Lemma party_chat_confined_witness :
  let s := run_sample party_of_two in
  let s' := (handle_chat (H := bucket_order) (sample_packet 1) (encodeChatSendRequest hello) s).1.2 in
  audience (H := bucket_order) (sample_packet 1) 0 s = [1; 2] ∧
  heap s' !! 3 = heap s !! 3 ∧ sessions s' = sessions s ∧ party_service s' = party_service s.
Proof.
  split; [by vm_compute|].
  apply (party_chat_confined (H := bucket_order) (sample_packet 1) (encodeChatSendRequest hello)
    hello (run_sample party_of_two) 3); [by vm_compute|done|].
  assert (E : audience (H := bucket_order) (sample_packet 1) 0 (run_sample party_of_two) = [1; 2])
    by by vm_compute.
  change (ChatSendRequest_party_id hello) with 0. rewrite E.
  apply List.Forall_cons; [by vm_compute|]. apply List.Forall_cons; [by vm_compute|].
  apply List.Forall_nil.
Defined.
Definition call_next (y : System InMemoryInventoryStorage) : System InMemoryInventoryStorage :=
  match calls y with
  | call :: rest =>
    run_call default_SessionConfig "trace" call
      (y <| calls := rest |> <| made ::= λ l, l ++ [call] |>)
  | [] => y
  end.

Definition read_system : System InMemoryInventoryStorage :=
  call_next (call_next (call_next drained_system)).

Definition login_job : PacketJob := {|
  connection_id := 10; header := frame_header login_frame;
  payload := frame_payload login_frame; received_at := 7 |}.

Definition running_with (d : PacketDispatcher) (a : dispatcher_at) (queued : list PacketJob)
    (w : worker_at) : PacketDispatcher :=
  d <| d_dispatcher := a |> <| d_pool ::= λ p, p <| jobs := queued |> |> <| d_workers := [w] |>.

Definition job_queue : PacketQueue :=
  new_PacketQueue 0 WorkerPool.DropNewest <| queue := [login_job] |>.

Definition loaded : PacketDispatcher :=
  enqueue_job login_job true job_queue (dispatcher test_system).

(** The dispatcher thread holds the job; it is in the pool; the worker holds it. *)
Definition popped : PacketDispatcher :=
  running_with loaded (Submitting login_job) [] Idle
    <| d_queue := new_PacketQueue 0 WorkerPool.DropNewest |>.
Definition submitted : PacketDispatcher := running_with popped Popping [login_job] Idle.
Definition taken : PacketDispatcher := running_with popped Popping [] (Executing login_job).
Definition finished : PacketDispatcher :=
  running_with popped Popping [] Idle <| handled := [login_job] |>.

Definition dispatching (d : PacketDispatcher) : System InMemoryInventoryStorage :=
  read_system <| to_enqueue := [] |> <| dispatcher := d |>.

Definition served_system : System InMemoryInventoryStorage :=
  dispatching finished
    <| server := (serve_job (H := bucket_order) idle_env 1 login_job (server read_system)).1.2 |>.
::::
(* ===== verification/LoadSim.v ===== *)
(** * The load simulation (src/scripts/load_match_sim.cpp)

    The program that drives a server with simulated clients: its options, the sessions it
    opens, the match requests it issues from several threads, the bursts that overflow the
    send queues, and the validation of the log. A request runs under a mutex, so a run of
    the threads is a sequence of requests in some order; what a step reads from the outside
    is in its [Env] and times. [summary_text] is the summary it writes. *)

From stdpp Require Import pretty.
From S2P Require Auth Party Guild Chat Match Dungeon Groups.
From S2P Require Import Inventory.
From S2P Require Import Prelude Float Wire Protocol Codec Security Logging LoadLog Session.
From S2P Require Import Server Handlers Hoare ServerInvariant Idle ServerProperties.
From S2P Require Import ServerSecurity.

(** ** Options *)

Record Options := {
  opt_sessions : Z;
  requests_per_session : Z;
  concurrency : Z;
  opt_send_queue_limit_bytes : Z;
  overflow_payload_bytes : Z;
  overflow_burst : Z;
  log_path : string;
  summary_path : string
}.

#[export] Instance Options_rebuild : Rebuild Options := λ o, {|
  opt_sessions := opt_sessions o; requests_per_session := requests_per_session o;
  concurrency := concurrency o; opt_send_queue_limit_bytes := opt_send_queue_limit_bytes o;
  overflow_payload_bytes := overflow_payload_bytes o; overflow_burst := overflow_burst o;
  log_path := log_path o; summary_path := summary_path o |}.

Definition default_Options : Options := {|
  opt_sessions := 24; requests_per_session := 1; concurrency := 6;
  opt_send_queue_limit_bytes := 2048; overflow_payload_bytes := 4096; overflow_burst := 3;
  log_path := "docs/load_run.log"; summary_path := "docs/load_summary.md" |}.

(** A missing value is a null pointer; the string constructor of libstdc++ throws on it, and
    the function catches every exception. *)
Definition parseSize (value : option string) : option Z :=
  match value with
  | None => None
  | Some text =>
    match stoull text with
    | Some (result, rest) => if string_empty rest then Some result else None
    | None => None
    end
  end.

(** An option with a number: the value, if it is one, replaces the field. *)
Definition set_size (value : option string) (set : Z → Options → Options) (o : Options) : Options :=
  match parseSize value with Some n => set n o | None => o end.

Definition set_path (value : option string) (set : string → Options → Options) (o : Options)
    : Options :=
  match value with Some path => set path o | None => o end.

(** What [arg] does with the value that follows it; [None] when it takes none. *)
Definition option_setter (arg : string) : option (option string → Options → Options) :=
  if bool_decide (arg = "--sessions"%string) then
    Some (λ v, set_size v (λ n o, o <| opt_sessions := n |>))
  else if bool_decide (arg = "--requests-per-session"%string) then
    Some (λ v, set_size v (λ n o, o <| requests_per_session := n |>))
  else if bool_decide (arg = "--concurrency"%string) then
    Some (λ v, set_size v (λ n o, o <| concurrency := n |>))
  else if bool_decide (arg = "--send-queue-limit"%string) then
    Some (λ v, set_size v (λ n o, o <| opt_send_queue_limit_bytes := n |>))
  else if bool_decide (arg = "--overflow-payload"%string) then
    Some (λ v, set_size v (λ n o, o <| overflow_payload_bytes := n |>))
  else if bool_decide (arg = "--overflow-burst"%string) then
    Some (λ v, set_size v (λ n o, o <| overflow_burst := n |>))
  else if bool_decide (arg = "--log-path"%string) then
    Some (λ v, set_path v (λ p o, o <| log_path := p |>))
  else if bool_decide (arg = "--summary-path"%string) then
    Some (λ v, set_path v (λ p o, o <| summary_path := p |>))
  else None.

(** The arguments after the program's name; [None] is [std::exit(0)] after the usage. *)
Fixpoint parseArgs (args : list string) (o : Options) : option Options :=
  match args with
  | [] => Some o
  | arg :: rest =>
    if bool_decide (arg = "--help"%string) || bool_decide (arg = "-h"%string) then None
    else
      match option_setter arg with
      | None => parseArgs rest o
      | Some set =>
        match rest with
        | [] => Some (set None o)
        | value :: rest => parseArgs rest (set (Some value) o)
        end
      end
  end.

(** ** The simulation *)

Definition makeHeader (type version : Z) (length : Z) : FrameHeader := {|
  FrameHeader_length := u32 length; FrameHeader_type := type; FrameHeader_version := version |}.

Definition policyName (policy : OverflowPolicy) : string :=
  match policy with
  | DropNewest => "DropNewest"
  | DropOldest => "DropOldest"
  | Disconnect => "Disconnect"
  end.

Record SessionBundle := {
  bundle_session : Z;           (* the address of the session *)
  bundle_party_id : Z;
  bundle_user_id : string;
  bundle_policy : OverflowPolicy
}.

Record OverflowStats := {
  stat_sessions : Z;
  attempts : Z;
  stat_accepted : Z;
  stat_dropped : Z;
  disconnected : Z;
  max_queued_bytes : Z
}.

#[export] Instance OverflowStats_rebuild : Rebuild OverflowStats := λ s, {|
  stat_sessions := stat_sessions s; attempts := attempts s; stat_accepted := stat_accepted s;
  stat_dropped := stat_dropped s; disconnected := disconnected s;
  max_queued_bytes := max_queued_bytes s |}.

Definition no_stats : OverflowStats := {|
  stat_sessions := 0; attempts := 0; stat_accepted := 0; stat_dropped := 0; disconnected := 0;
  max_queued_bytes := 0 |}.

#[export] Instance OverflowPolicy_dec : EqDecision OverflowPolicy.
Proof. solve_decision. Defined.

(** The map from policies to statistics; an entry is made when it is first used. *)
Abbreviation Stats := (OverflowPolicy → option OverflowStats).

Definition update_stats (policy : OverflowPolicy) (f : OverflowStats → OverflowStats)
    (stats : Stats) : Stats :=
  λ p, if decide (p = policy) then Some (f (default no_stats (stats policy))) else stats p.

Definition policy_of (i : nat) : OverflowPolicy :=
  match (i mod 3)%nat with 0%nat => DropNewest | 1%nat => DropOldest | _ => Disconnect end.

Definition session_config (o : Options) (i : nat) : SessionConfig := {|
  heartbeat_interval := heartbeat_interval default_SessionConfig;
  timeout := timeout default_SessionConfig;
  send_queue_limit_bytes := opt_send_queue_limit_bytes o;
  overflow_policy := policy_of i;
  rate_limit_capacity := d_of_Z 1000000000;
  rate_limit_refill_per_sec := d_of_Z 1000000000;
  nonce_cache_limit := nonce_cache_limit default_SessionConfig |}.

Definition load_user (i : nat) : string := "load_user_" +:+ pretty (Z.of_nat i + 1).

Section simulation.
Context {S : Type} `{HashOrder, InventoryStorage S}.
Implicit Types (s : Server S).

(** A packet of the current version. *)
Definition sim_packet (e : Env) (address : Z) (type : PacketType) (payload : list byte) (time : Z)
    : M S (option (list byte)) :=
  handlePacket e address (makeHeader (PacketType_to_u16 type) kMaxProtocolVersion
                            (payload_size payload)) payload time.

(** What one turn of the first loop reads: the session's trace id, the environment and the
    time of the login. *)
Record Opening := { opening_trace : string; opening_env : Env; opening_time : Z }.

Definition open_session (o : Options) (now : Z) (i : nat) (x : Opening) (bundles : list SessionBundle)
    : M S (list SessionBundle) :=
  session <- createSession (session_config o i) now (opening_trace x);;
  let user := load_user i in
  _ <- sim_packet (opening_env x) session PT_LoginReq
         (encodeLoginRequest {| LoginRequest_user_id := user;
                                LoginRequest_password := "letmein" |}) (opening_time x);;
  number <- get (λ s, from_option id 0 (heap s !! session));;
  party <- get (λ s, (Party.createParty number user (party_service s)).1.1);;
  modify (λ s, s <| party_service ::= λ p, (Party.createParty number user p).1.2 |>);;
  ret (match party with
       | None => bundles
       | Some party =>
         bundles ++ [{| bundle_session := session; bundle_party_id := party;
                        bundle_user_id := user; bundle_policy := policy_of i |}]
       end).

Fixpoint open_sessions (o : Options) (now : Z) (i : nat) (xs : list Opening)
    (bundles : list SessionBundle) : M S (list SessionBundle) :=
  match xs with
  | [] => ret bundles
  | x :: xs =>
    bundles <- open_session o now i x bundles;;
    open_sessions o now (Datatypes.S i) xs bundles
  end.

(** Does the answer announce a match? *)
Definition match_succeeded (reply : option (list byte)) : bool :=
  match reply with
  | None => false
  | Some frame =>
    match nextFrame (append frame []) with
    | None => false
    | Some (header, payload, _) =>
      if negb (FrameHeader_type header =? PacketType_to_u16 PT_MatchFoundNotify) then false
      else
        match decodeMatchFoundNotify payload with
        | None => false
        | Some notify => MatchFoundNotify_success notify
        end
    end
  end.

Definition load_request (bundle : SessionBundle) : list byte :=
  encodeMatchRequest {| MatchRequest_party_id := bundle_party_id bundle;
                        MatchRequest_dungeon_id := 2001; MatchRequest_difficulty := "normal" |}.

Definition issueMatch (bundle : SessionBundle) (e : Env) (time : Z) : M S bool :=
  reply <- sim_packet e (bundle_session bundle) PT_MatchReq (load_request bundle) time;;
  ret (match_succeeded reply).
::::
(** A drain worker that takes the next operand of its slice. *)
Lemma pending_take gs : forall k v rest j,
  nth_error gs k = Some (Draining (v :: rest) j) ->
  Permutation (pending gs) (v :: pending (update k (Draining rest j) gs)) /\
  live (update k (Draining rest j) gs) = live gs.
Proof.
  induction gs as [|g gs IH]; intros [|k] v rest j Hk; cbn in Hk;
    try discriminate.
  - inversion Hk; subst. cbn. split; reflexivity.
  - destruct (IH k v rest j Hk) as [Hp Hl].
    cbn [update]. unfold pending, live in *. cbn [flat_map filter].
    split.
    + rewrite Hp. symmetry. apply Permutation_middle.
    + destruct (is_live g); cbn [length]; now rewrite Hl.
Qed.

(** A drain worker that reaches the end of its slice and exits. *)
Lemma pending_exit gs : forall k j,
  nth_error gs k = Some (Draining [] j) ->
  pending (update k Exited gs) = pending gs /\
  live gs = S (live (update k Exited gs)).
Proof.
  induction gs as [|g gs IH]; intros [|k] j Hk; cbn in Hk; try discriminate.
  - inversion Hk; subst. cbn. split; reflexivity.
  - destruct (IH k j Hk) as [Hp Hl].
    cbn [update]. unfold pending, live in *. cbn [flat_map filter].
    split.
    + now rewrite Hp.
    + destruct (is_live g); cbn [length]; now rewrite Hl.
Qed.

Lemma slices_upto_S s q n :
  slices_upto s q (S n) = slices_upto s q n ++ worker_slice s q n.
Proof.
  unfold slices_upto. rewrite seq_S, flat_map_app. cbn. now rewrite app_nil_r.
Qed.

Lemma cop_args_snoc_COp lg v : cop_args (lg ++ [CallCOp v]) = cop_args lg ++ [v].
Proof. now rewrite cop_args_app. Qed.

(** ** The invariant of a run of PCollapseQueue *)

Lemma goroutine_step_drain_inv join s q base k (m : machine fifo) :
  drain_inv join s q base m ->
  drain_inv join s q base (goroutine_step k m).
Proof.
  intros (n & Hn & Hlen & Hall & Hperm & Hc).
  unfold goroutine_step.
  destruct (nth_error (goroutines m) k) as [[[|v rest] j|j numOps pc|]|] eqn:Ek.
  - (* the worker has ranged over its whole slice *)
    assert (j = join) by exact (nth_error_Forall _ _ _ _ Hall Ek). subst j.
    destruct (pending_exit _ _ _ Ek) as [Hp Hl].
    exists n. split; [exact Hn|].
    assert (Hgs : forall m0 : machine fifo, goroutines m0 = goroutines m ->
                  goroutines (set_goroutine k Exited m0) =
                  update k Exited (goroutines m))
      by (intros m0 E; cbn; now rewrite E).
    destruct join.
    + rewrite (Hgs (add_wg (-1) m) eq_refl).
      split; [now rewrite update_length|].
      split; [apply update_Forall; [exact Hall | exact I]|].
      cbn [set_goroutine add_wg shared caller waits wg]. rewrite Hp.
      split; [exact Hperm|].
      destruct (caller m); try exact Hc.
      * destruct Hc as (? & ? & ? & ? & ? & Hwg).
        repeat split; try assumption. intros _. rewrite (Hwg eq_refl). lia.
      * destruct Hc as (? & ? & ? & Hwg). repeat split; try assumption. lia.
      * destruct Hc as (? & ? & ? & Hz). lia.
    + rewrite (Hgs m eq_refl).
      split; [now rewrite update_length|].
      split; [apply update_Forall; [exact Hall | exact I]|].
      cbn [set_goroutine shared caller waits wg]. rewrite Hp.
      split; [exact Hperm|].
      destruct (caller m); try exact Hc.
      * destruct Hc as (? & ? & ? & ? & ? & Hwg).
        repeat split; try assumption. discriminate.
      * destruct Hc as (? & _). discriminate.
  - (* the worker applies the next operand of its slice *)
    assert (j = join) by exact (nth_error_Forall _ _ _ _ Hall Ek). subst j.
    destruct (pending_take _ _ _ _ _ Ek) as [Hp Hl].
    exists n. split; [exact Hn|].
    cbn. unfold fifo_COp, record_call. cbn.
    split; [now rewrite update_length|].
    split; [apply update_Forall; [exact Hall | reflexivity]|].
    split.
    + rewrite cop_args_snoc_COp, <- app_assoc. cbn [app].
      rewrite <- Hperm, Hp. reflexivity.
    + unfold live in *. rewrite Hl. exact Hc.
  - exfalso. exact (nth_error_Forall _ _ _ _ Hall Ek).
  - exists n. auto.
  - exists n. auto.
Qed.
::::
- **EXERCISE DESCRIPTION**
Reply with the number of lines in the preceding entries that contain "pretty", and no other words.

- **ANSWER BELOW**
2